Читать книгу Petersburg - Andrei Bely - Страница 35
THUS IT IS ALWAYS
ОглавлениеA phosphorescent blot raced across the sky, misty and deathlike. The heavens gradually misted over in a phosphorescent glow, making iron roofs and chimneys flicker. Here flowed the waters of the Moika. On one side loomed that same three-storied building, with projections on top.
Wrapped in furs, Nikolai Apollonovich was making his way along the Moika, his head sunk in his overcoat. Nameless tremors arose in his heart. Something awful, something sweet. . . .†
He thought: could this too be love? He recalled.
He shuddered.
A shaft of light flew by: a black court carriage flew by. Past window recesses it bore blood red lamps that seemed drenched in blood. They played and shimmered on the black waters of the Moika. The spectral outline of a footman’s tricorne and the outline of the wings of his greatcoat flew, with the light, out of the fog and into the fog.
Nikolai Apollonovich stood for a while in front of the house. He kept standing and then suddenly disappeared in the entryway.
The entryway door flew open before him; and the sound struck him in the back. Darkness enveloped him, as though all had fallen away (this is most likely how it is the first instant after death). Nikolai Apollonovich was not thinking about death now; he was thinking about his own gestures. And in the darkness his actions took on a fantastic stamp. He seated himself on the cold step by the door, his face buried in fur, listening to the beating of his heart.
Nikolai Apollonovich sat in the darkness.
***
The stone curve of the Winter Canal† showed its plangent expanse. The Neva was buffeted by the onslaught of a damp wind. The soundlessly flying surfaces glimmered, the walls that formed the side of the four-storied palace† gleamed in the moonlight.
No one, nothing.
Only the Canal streaming its waters. Was that shadow of a woman darting onto the little bridge to throw itself off? Was it Liza?† No, just the shadow of a woman of Petersburg. And having traversed the Canal, it was still running away from the yellow house on the Gagarin Embankment,† beneath which it stood every evening and looked long at the window.

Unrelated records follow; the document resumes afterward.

(* ===== verification/Heap.v ===== *)
(** * Circle's heap

    [circle/lib/heapallocator.cpp] and [heapallocator.h], the allocator behind
    [new] and [delete]: a region of memory handed out from below, and one list of
    freed blocks per block size ("bucket").  Addresses are integers; the header of
    a block is a record stored at the block's address, the bytes of a block are a
    memory of their own (a lemma below says that headers and data do not overlap).
    [W] is the width of a pointer and of [size_t]; the alignment is the one of the
    Raspberry Pi 4.  Spin locks, the statistics of [HEAP_DEBUG] builds and the
    hooks of KASAN builds are left out.  A failed assertion is undefined
    behaviour. *)
From S2P Require Import Prelude.

Open Scope Z_scope.

Definition HEAP_BLOCK_ALIGN : Z := 64.
Definition HEAP_ALIGN_MASK : Z := HEAP_BLOCK_ALIGN - 1.
Definition HEAP_BLOCK_MAX_BUCKETS : nat := 20.
Definition HEAP_BLOCK_ALLOC_MAGIC : Z := 0x424C4D41.
Definition HEAP_BLOCK_FREE_MAGIC : Z := 0x424C4D46.
Definition HEAP_BLOCK_BUCKET_SIZES : list Z := [0x40; 0x400; 0x1000; 0x4000; 0x10000; 0x40000; 0x80000].

(** [Data] follows the fields and the padding at offset [sizeof]. *)
Record THeapBlockHeader := mkHeader {
  nMagic : Z;
  nSize : Z;
  pNext : Z
}.
Definition HEADER_SIZE : Z := HEAP_BLOCK_ALIGN.

Record THeapBlockBucket := mkBucket {
  bk_nSize : Z;
  pFreeList : Z
}.

(** [memory]: the block headers in the region. *)
Record CHeapAllocator := mkHeap {
  m_pNext : Z;
  m_pLimit : Z;
  m_nReserve : Z;
  m_Bucket : list THeapBlockBucket;
  memory : gmap Z THeapBlockHeader
}.

Definition set_bucket (h : CHeapAllocator) (i : nat) (p : Z) : CHeapAllocator :=
  mkHeap (m_pNext h) (m_pLimit h) (m_nReserve h)
    (alter (λ b, mkBucket (bk_nSize b) p) i (m_Bucket h)) (memory h).
Definition set_header (h : CHeapAllocator) (b : Z) (hd : THeapBlockHeader) : CHeapAllocator :=
  mkHeap (m_pNext h) (m_pLimit h) (m_nReserve h) (m_Bucket h) (<[b := hd]> (memory h)).
Definition set_next (h : CHeapAllocator) (p : Z) : CHeapAllocator :=
  mkHeap p (m_pLimit h) (m_nReserve h) (m_Bucket h) (memory h).
Definition set_reserve (h : CHeapAllocator) (r : Z) : CHeapAllocator :=
  mkHeap (m_pNext h) (m_pLimit h) r (m_Bucket h) (memory h).
(* ===== verification/Genet.v ===== *)
(** * The Ethernet driver

    [circle/lib/bcm54213.cpp] and [bcm54213.h], the driver of the Raspberry Pi 4's
    Ethernet controller (GENET) that the DHCP server receives and sends its frames
    with: the receive ring, the transmit rings, and the buffers on the heap they
    exchange with the controller.  The controller is the environment: [g_in] gives
    what the registers read, [g_out] logs what the driver writes, and the
    controller may change [g_in] and the contents of the receive buffers between
    two calls.  The start-up of the MAC and the PHY is in [Phy]; cache maintenance,
    locks and log messages are left out, and so is the destructor.

    First the driver as it is written; then the abstract view of the rings and the
    invariant, what each operation does to it, and what the controller may do. *)
From S2P Require Import Prelude Heap.

Open Scope Z_scope.

(** ** Constants *)
Definition TX_QUEUES : nat := 4.
Definition TX_BDS_PER_Q : Z := 32.
Definition GENET_DESC_INDEX : Z := 16.
Definition RX_BUF_LENGTH : Z := 2048.
Definition TOTAL_DESC : Z := 256.
Definition ETH_FCS_LEN : Z := 4.
Definition ETH_ZLEN : Z := 60.
Definition ENET_MAX_MTU_SIZE : Z := 1536.
Definition FRAME_BUFFER_SIZE : Z := 1600.
Definition TX_RING_INDEX : Z := 1.
Definition QTAG_MASK : Z := 0x3F.
Definition LEADING_PAD : Z := 2.

Definition ARM_BCM54213_BASE : Z := 0xFD580000.
Definition RDMA_OFFSET : Z := 0x2000.
Definition TDMA_OFFSET : Z := 0x4000.
Definition WORDS_PER_BD : Z := 3.
Definition DMA_DESC_SIZE : Z := 12.
Definition DMA_DESC_LENGTH_STATUS : Z := 0.
Definition DMA_DESC_ADDRESS_LO : Z := 4.
Definition DMA_DESC_ADDRESS_HI : Z := 8.
Definition GENET_TDMA_REG_OFF : Z := TDMA_OFFSET + TOTAL_DESC * DMA_DESC_SIZE.
Definition GENET_RDMA_REG_OFF : Z := RDMA_OFFSET + TOTAL_DESC * DMA_DESC_SIZE.
Definition DMA_RING_SIZE : Z := 0x40.
Fixpoint queue_run (crc : bool) (q : queues) (es : list event) : outcome queues :=
  match es with
  | [] => Ret q
  | e :: es => q ← queue_step crc q e; queue_run crc q es
  end.

(** A packet without an error carries between 1 and 1,600 bytes. *)
Definition deliverable (crc : bool) (p : Z * list Z) : Prop :=
  0 ≤ fst p < 65536 ∧ (length (snd p) ≤ 2048)%nat ∧
  (faulty (fst p) = false → (0 < length (payload crc (snd p)) ≤ 1600)%nat).

(** The controller stores a packet into a free slot, and has sent no frame that was
    not waiting. *)
Definition event_ok (crc : bool) (b : board) (q : queues) (e : event) : Prop :=
  match e with
  | Arrived flags bytes in' bufs' =>
      deliverable crc (flags, bytes) ∧ (length (q_received q) < 256)%nat ∧
      nic_stored (b_driver b) flags bytes in' bufs'
  | Transmitted m in' => 0 ≤ m ≤ Z.of_nat (length (q_waiting q)) ∧ nic_sent (b_driver b) m in'
  | Round FrameBuffer _ => length FrameBuffer = 1600%nat
  end.

Fixpoint events_ok (crc : bool) (b : board) (q : queues) (es : list event) : Prop :=
  match es with
  | [] => True
  | e :: es => event_ok crc b q e ∧
      ∀ b' q', board_step b e = Ret b' → queue_step crc q e = Ret q' → events_ok crc b' q' es
  end.

(** The driver's rings hold the two queues. *)
Definition linked (crc : bool) (s : genet H) (rx : list (Z * list Z)) (tx : list (list Z)) : Prop :=
  ∃ ci c, genet_inv s ci c (Z.of_nat (length tx)) ∧ ring_holds s ci rx ∧ tx_queue s c tx ∧ rings_idle s ∧
    read32 s (tdma_ring 0 TDMA_CONS_INDEX) `mod` 65536 = c ∧ m_crc_fwd_en s = crc ∧ Forall (deliverable crc) rx.

Definition implements (crc : bool) (b : board) (q : queues) : Prop :=
  linked crc (b_driver b) (q_received q) (q_waiting q) ∧ b_server b = q_server q.

Hypothesis garbage_length : ∀ p n, length (garbage p n) = Z.to_nat n.

(** ** The driver keeps the queues *)

Lemma linked_receive crc s rx tx fb : linked crc s rx tx → length fb = 1600%nat →
  ∃ r s', ReceiveFrame garbage s fb = Ret (r, s') ∧ linked crc s' (tail rx) tx ∧
    r = match rx with [] => None | (flags, bytes) :: _ => rx_result crc flags bytes fb end.
Proof.
  intros (ci & c & Hi & Hh & Hq & Hidle & Hc & <- & Hrx) Hfb.
  destruct (receive_spec garbage garbage_length s ci c _ rx tx fb Hi Hh Hq eq_refl Hfb)
    as (r & s' & ci' & E & Hi' & Hh' & Hq' & Hcrc & Hin & Hr).
  { intros flags bytes Hhd Hf. rewrite Forall_forall in Hrx. apply list_elem_of_lookup_2, Hrx in Hhd.
    destruct Hhd as (_ & _ & Hl). by apply Hl. }
  exists r, s'. split; [exact E|]. split; [|by destruct rx as [|[flags bytes] rx]; apply Hr].
  exists ci', c. split; [exact Hi'|]. split; [exact Hh'|]. split; [exact Hq'|]. unfold rings_idle, read32 in *. rewrite Hin.
  split; [exact Hidle|]. split; [exact Hc|]. split; [exact Hcrc|]. by destruct Hrx.
Qed.

Lemma RESPONSE_SIZE_eq : Z.of_nat RESPONSE_SIZE = 594.
Proof. done. Qed.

Ahead the Square† was now widening out. Greenish bronze statues emerged one after another from everywhere. Hercules and Poseidon looked on as always. Beyond the Neva rose an immense mass—the outlines of islands and houses. And it cast its amber eyes into the fog, and it seemed to be weeping.
Higher up, ragged arms mournfully stretched vague outlines across the sky. Swarm upon swarm they rose above the Neva’s waves, coursing off toward the zenith. And when they touched the zenith, the phosphorescent blot would precipitously attack them, flinging itself upon them from the heavens.

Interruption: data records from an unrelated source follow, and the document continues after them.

Fixpoint delay_loop (fuel : nat) d (nStartTicks nTicks : Z) : outcome D :=
  match fuel with
  | O => Diverge
  | S fuel =>
      let '(t, d) := GetClockTicks d in
      if t ⊟ nStartTicks <? nTicks then delay_loop fuel d nStartTicks nTicks else Ret d
  end.

Definition SimpleusDelay (fuel : nat) d (nMicroSeconds : Z) : outcome D :=
  if 0 <? nMicroSeconds then
    let nTicks := u32 (nMicroSeconds * (CLOCKHZ / 1000000) + 1) in
    let '(nStartTicks, d) := GetClockTicks d in
    delay_loop fuel d nStartTicks nTicks
  else Ret d.

Definition udelay (fuel : nat) d (nMicroSeconds : Z) : outcome D := SimpleusDelay fuel d nMicroSeconds.

(** ** The MAC *)

Definition not32 (x : Z) : Z := u32 (Z.lnot x).

Definition reset_umac (fuel : nat) d : outcome D :=
  let d := PUT32 d (sys SYS_RBUF_FLUSH_CTRL) 0 in
  d ← udelay fuel d 10;
  let d := PUT32 d (umac UMAC_CMD) 0 in
  let d := PUT32 d (umac UMAC_CMD) (Z.lor CMD_SW_RESET CMD_LCL_LOOP_EN) in
  d ← udelay fuel d 2;
  Ret (PUT32 d (umac UMAC_CMD) 0).

Definition umac_reset2 (fuel : nat) d : outcome D :=
  let '(reg, d) := GET32 d (sys SYS_RBUF_FLUSH_CTRL) in
  let reg := Z.lor reg (1 ≪ 1) in
  let d := PUT32 d (sys SYS_RBUF_FLUSH_CTRL) reg in
  d ← udelay fuel d 10;
  let reg := Z.land reg (not32 (1 ≪ 1)) in
  let d := PUT32 d (sys SYS_RBUF_FLUSH_CTRL) reg in
  udelay fuel d 10.

Definition intr_disable d : D :=
  let d := PUT32 d (intrl2_0 INTRL2_CPU_MASK_SET) 0xFFFFFFFF in
  let d := PUT32 d (intrl2_0 INTRL2_CPU_CLEAR) 0xFFFFFFFF in
  let d := PUT32 d (intrl2_1 INTRL2_CPU_MASK_SET) 0xFFFFFFFF in
  PUT32 d (intrl2_1 INTRL2_CPU_CLEAR) 0xFFFFFFFF.

Definition init_umac (fuel : nat) d : outcome D :=
  d ← reset_umac fuel d;
  let d := PUT32 d (umac UMAC_MIB_CTRL) (Z.lor (Z.lor MIB_RESET_RX MIB_RESET_TX) MIB_RESET_RUNT) in
  let d := PUT32 d (umac UMAC_MIB_CTRL) 0 in
  let d := PUT32 d (umac UMAC_MAX_FRAME_LEN) ENET_MAX_MTU_SIZE in
  let '(reg, d) := GET32 d (rbuf RBUF_CTRL) in
  let reg := Z.lor reg RBUF_ALIGN_2B in
  let d := PUT32 d (rbuf RBUF_CTRL) reg in
  let d := PUT32 d (rbuf RBUF_TBUF_SIZE_CTRL) 1 in
  Ret (intr_disable d).

Definition umac_enable_set (fuel : nat) d (mask : Z) (enable : bool) : outcome D :=
  let '(reg, d) := GET32 d (umac UMAC_CMD) in
  let reg := if enable then Z.lor reg mask else Z.land reg (not32 mask) in
  let d := PUT32 d (umac UMAC_CMD) reg in
  if enable then Ret d else udelay fuel d 2000.

Definition tx_ring16_int_enable d : D := PUT32 d (intrl2_0 INTRL2_CPU_MASK_CLEAR) UMAC_IRQ_TXDMA_DONE.
Definition tx_ring_int_enable d (index : Z) : D := PUT32 d (intrl2_1 INTRL2_CPU_MASK_CLEAR) (1 ≪ index).
Definition rx_ring16_int_enable d : D := PUT32 d (intrl2_0 INTRL2_CPU_MASK_CLEAR) UMAC_IRQ_RXDMA_DONE.
Definition link_intr_enable d : D := PUT32 d (intrl2_0 INTRL2_CPU_MASK_CLEAR) UMAC_IRQ_LINK_EVENT.
Definition enable_rx_intr d : D := rx_ring16_int_enable d.

(** [ring->int_enable] of ring [i] is as [init_tx_ring] sets it. *)
Definition enable_tx_intr d : D :=
  tx_ring16_int_enable (foldl (λ d i, tx_ring_int_enable d (Z.of_nat i)) d (seq 0 TX_QUEUES)).

(** [tag]: the address the property tag gives, if it can be had *)
Definition set_hw_addr d (tag : option (list Z)) : outcome (option (list Z) * D) :=
  match tag with
  | None => Ret (None, d)
  | Some Address =>
      a0 ← deref Address 0; a1 ← deref Address 1; a2 ← deref Address 2;
      a3 ← deref Address 3; a4 ← deref Address 4; a5 ← deref Address 5;
      let d := PUT32 d (umac UMAC_MAC0) (Z.lor (Z.lor (Z.lor (u32 (a0 ≪ 24)) (a1 ≪ 16)) (a2 ≪ 8)) a3) in
      Ret (Some Address, PUT32 d (umac UMAC_MAC1) (Z.lor (a4 ≪ 8) a5))
  end.

(** A shift by a negative amount is undefined. *)
Definition set_mdf_addr d (addr : list Z) (i mc : Z) : outcome (D * Z * Z) :=
  a0 ← deref addr 0; a1 ← deref addr 1; a2 ← deref addr 2;
  a3 ← deref addr 3; a4 ← deref addr 4; a5 ← deref addr 5;
  let d := PUT32 d (umac (UMAC_MDF_ADDR + i * 4)) (Z.lor (a0 ≪ 8) a1) in
  let d := PUT32 d (umac (UMAC_MDF_ADDR + (i + 1) * 4)) (Z.lor (Z.lor (Z.lor (u32 (a2 ≪ 24)) (a3 ≪ 16)) (a4 ≪ 8)) a5) in
  let '(reg, d) := GET32 d (umac UMAC_MDF_CTRL) in
  if MAX_MC_COUNT - mc <? 0 then Ub else
  let reg := Z.lor reg (1 ≪ (MAX_MC_COUNT - mc)) in
  Ret (PUT32 d (umac UMAC_MDF_CTRL) reg, i + 2, mc + 1).

(** The loop ends at the first group whose first byte is 0. *)
Fixpoint set_groups d (mc_groups : list (list Z)) (i mc : Z) : outcome D :=
  match mc_groups with
  | [] => Ub
  | g :: mc_groups =>
      g0 ← deref g 0;
      if g0 =? 0 then Ret d else
      '(d, i, mc) ← set_mdf_addr d g i mc;
      set_groups d mc_groups i mc
  end.

Definition Broadcast : list Z := replicate 6 0xFF.

Definition set_rx_mode d (m_MACAddress : list Z) (mc_groups : option (list (list Z))) : outcome D :=
  let '(reg, d) := GET32 d (umac UMAC_CMD) in
  let reg := Z.land reg (not32 CMD_PROMISC) in
  let d := PUT32 d (umac UMAC_CMD) reg in
  let d := PUT32 d (umac UMAC_MDF_CTRL) 0 in
  '(d, i, mc) ← set_mdf_addr d Broadcast 0 0;
  '(d, i, mc) ← set_mdf_addr d m_MACAddress i mc;
  match mc_groups with
  | Some mc_groups => set_groups d mc_groups i mc
  | None => Ret d
  end.

Definition SetMulticastFilter d (m_MACAddress : list Z) (Groups : list (list Z)) : outcome (bool * D) :=
  d ← set_rx_mode d m_MACAddress (Some Groups); Ret (true, d).

Definition hfb_init d : D :=
  let '(_, d) := GET32 d (hfb_reg HFB_CTRL) in
  let '(_, d) := GET32 d (hfb 0) in
  let d := PUT32 d (hfb_reg HFB_CTRL) 0 in
  let d := PUT32 d (hfb_reg HFB_FLT_ENABLE_V3PLUS) 0 in
  let d := PUT32 d (hfb_reg (HFB_FLT_ENABLE_V3PLUS + 4)) 0 in
  let d := foldl (λ d i, PUT32 d (Genet.rdma (DMA_INDEX2RING_0 + 4 * Z.of_nat i)) 0) d (seq 0 8) in
  let d := foldl (λ d i, PUT32 d (hfb_reg (HFB_FLT_LEN_V3PLUS + Z.of_nat i * 4)) 0) d (seq 0 (HFB_FILTER_CNT / 4)) in
  foldl (λ d i, PUT32 d (hfb (Z.of_nat i * 4)) 0) d (seq 0 (HFB_FILTER_CNT * HFB_FILTER_SIZE)).

Definition netif_start (fuel : nat) d : outcome D :=
  d ← umac_enable_set fuel d (Z.lor CMD_TX_EN CMD_RX_EN) true;
  Ret (enable_tx_intr d).

Definition dma_disable (fuel : nat) d : outcome (Z * D) :=
  let dma_ctrl := Z.lor (1 ≪ (GENET_DESC_INDEX + DMA_RING_BUF_EN_SHIFT)) DMA_EN in
  let '(reg, d) := GET32 d (Genet.tdma DMA_CTRL) in
  let d := PUT32 d (Genet.tdma DMA_CTRL) (Z.land reg (not32 dma_ctrl)) in
  let '(reg, d) := GET32 d (Genet.rdma DMA_CTRL) in
  let d := PUT32 d (Genet.rdma DMA_CTRL) (Z.land reg (not32 dma_ctrl)) in
  let d := PUT32 d (umac UMAC_TX_FLUSH) 1 in
  d ← udelay fuel d 10;
  Ret (dma_ctrl, PUT32 d (umac UMAC_TX_FLUSH) 0).

Definition enable_dma d (dma_ctrl : Z) : D :=
  let '(reg, d) := GET32 d (Genet.rdma DMA_CTRL) in
  let d := PUT32 d (Genet.rdma DMA_CTRL) (Z.lor reg dma_ctrl) in
  let '(reg, d) := GET32 d (Genet.tdma DMA_CTRL) in
  PUT32 d (Genet.tdma DMA_CTRL) (Z.lor reg dma_ctrl).

(** ** The MDIO bus *)

Definition mdio_start d : D :=
  let '(reg, d) := GET32 d (ARM_BCM54213_MDIO + MDIO_CMD) in
  PUT32 d (ARM_BCM54213_MDIO + MDIO_CMD) (Z.lor reg MDIO_START_BUSY).

(** The loop of [mdio_wait] *)
Fixpoint mdio_loop (fuel : nat) d (nStartTicks : Z) : outcome D :=
  match fuel with
  | O => Diverge
  | S fuel =>
      let '(t, d) := GetClockTicks d in
      if CLOCKHZ / 100 <=? t ⊟ nStartTicks then Ret d else
      let '(v, d) := GET32 d (umac UMAC_MDIO_CMD) in
      if truth (Z.land v MDIO_START_BUSY) then mdio_loop fuel d nStartTicks else Ret d
  end.

Definition mdio_wait (fuel : nat) d : outcome D :=
  let '(nStartTicks, d) := GetClockTicks d in mdio_loop fuel d nStartTicks.

Definition mdio_read (fuel : nat) d (s : phy_state) (reg : Z) : outcome (Z * D) :=
  let cmd := Z.lor (Z.lor MDIO_RD (m_phy_id s ≪ MDIO_PMD_SHIFT)) (reg ≪ MDIO_REG_SHIFT) in
  let d := PUT32 d (ARM_BCM54213_MDIO + MDIO_CMD) cmd in
  let d := mdio_start d in
  d ← mdio_wait fuel d;
  let '(cmd, d) := GET32 d (ARM_BCM54213_MDIO + MDIO_CMD) in
  if truth (Z.land cmd MDIO_READ_FAIL) then Ret (-1, d) else Ret (Z.land cmd 0xFFFF, d).

Definition mdio_write (fuel : nat) d (s : phy_state) (reg val : Z) : outcome D :=
  let cmd := Z.lor (Z.lor (Z.lor MDIO_WR (m_phy_id s ≪ MDIO_PMD_SHIFT)) (reg ≪ MDIO_REG_SHIFT)) (Z.land 0xFFFF val) in
  let d := PUT32 d (ARM_BCM54213_MDIO + MDIO_CMD) cmd in
  let d := mdio_start d in
  mdio_wait fuel d.

Definition mdio_reset (fuel : nat) d (s : phy_state) : outcome (Z * D) :=
  '(ret, d) ← mdio_read fuel d s MII_BMSR;
  if ret <? 0 then Ret (ret, d) else Ret (0, d).

(** ** The link *)

(** The mode both ends can do, from what they advertise *)
Definition resolve_mode (common_adv_gb common_adv lpa : Z) (s : phy_state) : phy_state :=
  let '(speed, duplex) :=
    if truth (Z.land common_adv_gb (Z.lor LPA_1000FULL LPA_1000HALF)) then
      (1000, if truth (Z.land common_adv_gb LPA_1000FULL) then 1 else 0)
    else if truth (Z.land common_adv (Z.lor LPA_100FULL LPA_100HALF)) then
      (100, if truth (Z.land common_adv LPA_100FULL) then 1 else 0)
    else (10, if truth (Z.land common_adv LPA_10FULL) then 1 else 0) in
  let pause := if duplex =? 1 then (if truth (Z.land lpa LPA_PAUSE_CAP) then 1 else 0) else 0 in
  set_mode s speed duplex pause.

Definition phy_read_status (fuel : nat) d (s : phy_state) : outcome (Z * phy_state * D) :=
  '(bmsr, d) ← mdio_read fuel d s MII_BMSR;
  if bmsr <? 0 then Ret (bmsr, s, d) else
  if Z.land bmsr BMSR_LSTATUS =? 0 then Ret (0, set_link s 0, d) else
  let s := set_link s 1 in
  '(lpagb, d) ← mdio_read fuel d s MII_STAT1000;
  if lpagb <? 0 then Ret (lpagb, s, d) else
  '(ctrl1000, d) ← mdio_read fuel d s MII_CTRL1000;
  if ctrl1000 <? 0 then Ret (ctrl1000, s, d) else
  if truth (Z.land lpagb LPA_1000MSFAIL) then Ret (-1, s, d) else
  let common_adv_gb := Z.land lpagb (ctrl1000 ≪ 2) in
  '(lpa, d) ← mdio_read fuel d s MII_LPA;
  if lpa <? 0 then Ret (lpa, s, d) else
  '(adv, d) ← mdio_read fuel d s MII_ADVERTISE;
  if adv <? 0 then Ret (adv, s, d) else
  let common_adv := Z.land lpa adv in
  Ret (0, resolve_mode common_adv_gb common_adv lpa s, d).

(** What [mii_setup] puts into [UMAC_CMD] for a mode *)
Definition cmd_bits (speed duplex pause : Z) : Z :=
  let bits := (if speed =? 1000 then UMAC_SPEED_1000
               else if speed =? 100 then UMAC_SPEED_100 else UMAC_SPEED_10) ≪ CMD_SPEED_SHIFT in
  let bits := if duplex =? 0 then Z.lor bits CMD_HD_EN else bits in
  if pause =? 0 then Z.lor bits (Z.lor CMD_RX_PAUSE_IGNORE CMD_TX_PAUSE_IGNORE) else bits.

Definition mode_mask : Z :=
  Z.lor (Z.lor (Z.lor (CMD_SPEED_MASK ≪ CMD_SPEED_SHIFT) CMD_HD_EN) CMD_RX_PAUSE_IGNORE) CMD_TX_PAUSE_IGNORE.

Definition mii_setup d (s : phy_state) : phy_state * D :=
  let status_changed := negb (m_old_link s =? m_link s) in
  let s := set_old s (m_link s) (m_old_speed s) (m_old_duplex s) (m_old_pause s) in
  if m_link s =? 0 then (s, d) else
  let status_changed := status_changed || negb (m_old_speed s =? m_speed s)
    || negb (m_old_duplex s =? m_duplex s) || negb (m_old_pause s =? m_pause s) in
  let s := set_old s (m_old_link s) (m_speed s) (m_duplex s) (m_pause s) in
  if negb status_changed then (s, d) else
  let '(reg, d) := GET32 d (ext EXT_RGMII_OOB_CTRL) in
  let reg := Z.land reg (not32 OOB_DISABLE) in
  let reg := Z.lor reg RGMII_LINK in
  let d := PUT32 d (ext EXT_RGMII_OOB_CTRL) reg in
  let '(reg, d) := GET32 d (umac UMAC_CMD) in
  let reg := Z.land reg (not32 mode_mask) in
  let reg := Z.lor reg (cmd_bits (m_speed s) (m_duplex s) (m_pause s)) in
  (s, PUT32 d (umac UMAC_CMD) reg).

The shadow of a woman, face buried in a muff, darted along the Moika to that same entryway from which it would dart out every evening, and where now, on the cold step, below the door, sat Nikolai Apollonovich. The entryway door closed in front of it; the entryway door slammed shut in front of it.† Darkness enveloped the shadow, as though all had fallen away behind it. In the entryway, the black little lady thought about simple and earthly things. She had already reached her hand toward the bell, and it was then that she saw an outline, apparently masked, rise up before her from the step.
And when the door opened and a shaft of light illuminated the darkness of the entryway for an instant, the exclamation of a terrified maid confirmed it all for her, because first there appeared in the open door an apron and an overstarched cap; then the apron and cap recoiled from the door. In the sudden flash a picture of indescribable strangeness was revealed. The black outline of the little lady flung itself through the open door.
Behind her back, out of the gloom, rose a rustling clown in a bearded, trembling half-mask.
One could see how, out of the gloom, the fur of the caped greatcoat† soundlessly and slowly slid from the shoulders, and two red arms reached toward the door. The door closed, cutting off the shaft of light and plunging the entryway stairs once more into utter darkness.
***
In a second Nikolai Apollonovich sprang out into the street. From beneath the skirts of his greatcoat dangled a piece of red silk. His nose buried in the greatcoat, he raced in the direction of the bridge.
***
On the iron bridge he turned. And saw nothing. Above the damp railing, above the greenish waters teeming with germs, bowler, cane, coat, ears, nose, and mustache rushed by into the gusts of Neva wind.